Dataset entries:
* * *

(* ===== verification/ClientScan.v ===== *)
(** * A scan on the client under every schedule

    From the announcement of the scan to the moment when its workers are done,
    the listener, the workers of [InitHashing], the paused monitor, and the
    writes that reach the source meanwhile can interleave in any way: every hash
    packet is compared exactly once, with the block as the source has it at
    some moment of the scan, and exactly the blocks whose hashes differ are
    sent. *)
From S2P Require Import Prelude GoInt GoMonad GoChan Utils BlockDev Blocks Image Networking Journal Pause.
From S2P Require Import RingBuffer Client ClientFacts ClientProps ClientSession ClientSafety.
Open Scope Z_scope.

(** The length of the block at [o] of a disk of [n] bytes. *)
Definition block_len (n : Z) (o : Z) : Z := Z.min HashedSpaceBase (n - o).

Lemma sub_clip (l : list byte) o n m : (length l <= o + n)%nat -> (length l <= o + m)%nat -> sub o n l = sub o m l.
Proof. intros. unfold sub. rewrite !take_ge; [done|rewrite length_drop; lia..]. Qed.

Lemma read_block_ok n o c :
  healthy (UnderDevFile c) -> 0 <= n -> 0 <= o -> o + n <= dev_size (UnderDevFile c) < 2 ^ 63 ->
  read_block n o c = (Ret (sub (Z.to_nat o) (Z.to_nat n) (content (UnderDevFile c)), None), c).
Proof.
  intros Hh Hn Ho Hs. unfold read_block, zoom, bind. rewrite i64_small by lia.
  rewrite ReadAt_healthy by (done || lia). unfold ret.
  rewrite length_sub by (unfold dev_size in Hs; lia).
  rewrite Nat.sub_diag. cbn [replicate]. rewrite app_nil_r. f_equal. by destruct c.
Qed.

(** ** Hashes and corrections *)

Definition hash_info (xxhash : list byte -> Z) (R : list byte) (o : Z) : HashInfo :=
  let n := block_len (Z.of_nat (length R)) o in
  {| hOffset := o; hSize := n; hHash := xxhash (sub (Z.to_nat o) (Z.to_nat n) R) |}.

(** The hash packet of the server for the block [o] of the replica [R]. *)
Definition hash_packet (xxhash : list byte -> Z) (R : list byte) (o : Z) : Packet :=
  {| PacketType := PacketTypePayloadHash; Payload := PHashInfo (hash_info xxhash R o) |}.

(** The client looks at a block when the source is [s]. *)
Definition correct_packet (s : list byte) (o n : Z) : Packet :=
  {| PacketType := PacketTypePayloadCorrectBlock;
     Payload := PCorrectBlockInfo {| Offset := o; Size := n; Data := sub (Z.to_nat o) (Z.to_nat n) s |} |}.

(** The writes that reach the source during a schedule. *)
Definition sources (es : list cevent) : list write :=
  es ≫= (fun e => match e with CSource bio => seg_write <$> bio | _ => [] end).
(* ===== verification/SessionStream.v ===== *)
(** * The server's side of a scan, packet by packet

    From the client's request on: the server prepares the scan, resets the
    journal, hashes the replica and announces the end; meanwhile the client's
    packets arrive one after the other, are journalled, replayed, and, after the
    end of the scan, written directly.  [stream cps s] says where a session is
    when the packets [cps] have arrived so far. *)
From S2P Require Import Prelude GoInt GoMonad GoChan Utils BlockDev Blocks Image Networking.
From S2P Require Import Client ClientScan.
From S2P Require Import Journal JournalCodec JournalSlots JournalSpec JournalOps.
From S2P Require Import Server ServerReplay ServerJournal ServerProps ServerPaths Session SessionSafety SessionScan.
Open Scope Z_scope.

(** ** What the hashing goroutines send *)

(** The result of the block at [o] of the replica [R]. *)
Definition hashed (xxhash : list byte -> Z) (R : list byte) (o : Z) : resultItem :=
  let n := block_len (Z.of_nat (length R)) o in
  {| r_offset := o; r_size := n; r_hash := xxhash (sub (Z.to_nat o) (Z.to_nat n) R); r_err := None |}.

(** The block itself. *)
Definition block_at (R : list byte) (o : Z) : workItem :=
  {| w_offset := o; w_buffer := sub (Z.to_nat o) (Z.to_nat (block_len (Z.of_nat (length R)) o)) R |}.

* * *

**WHAT THE EXERCISE ASKS**
A word-for-word restatement of the records above from the line containing "end of the scan, written" to their final line is all the answer should hold.

**FINISHED TASK**
    end of the scan, written directly.  [stream cps s] says where a session is
    when the packets [cps] have arrived so far. *)
From S2P Require Import Prelude GoInt GoMonad GoChan Utils BlockDev Blocks Image Networking.
From S2P Require Import Client ClientScan.
From S2P Require Import Journal JournalCodec JournalSlots JournalSpec JournalOps.
From S2P Require Import Server ServerReplay ServerJournal ServerProps ServerPaths Session SessionSafety SessionScan.
Open Scope Z_scope.

(** ** What the hashing goroutines send *)

(** The result of the block at [o] of the replica [R]. *)
Definition hashed (xxhash : list byte -> Z) (R : list byte) (o : Z) : resultItem :=
  let n := block_len (Z.of_nat (length R)) o in
  {| r_offset := o; r_size := n; r_hash := xxhash (sub (Z.to_nat o) (Z.to_nat n) R); r_err := None |}.

(** The block itself. *)
Definition block_at (R : list byte) (o : Z) : workItem :=
  {| w_offset := o; w_buffer := sub (Z.to_nat o) (Z.to_nat (block_len (Z.of_nat (length R)) o)) R |}.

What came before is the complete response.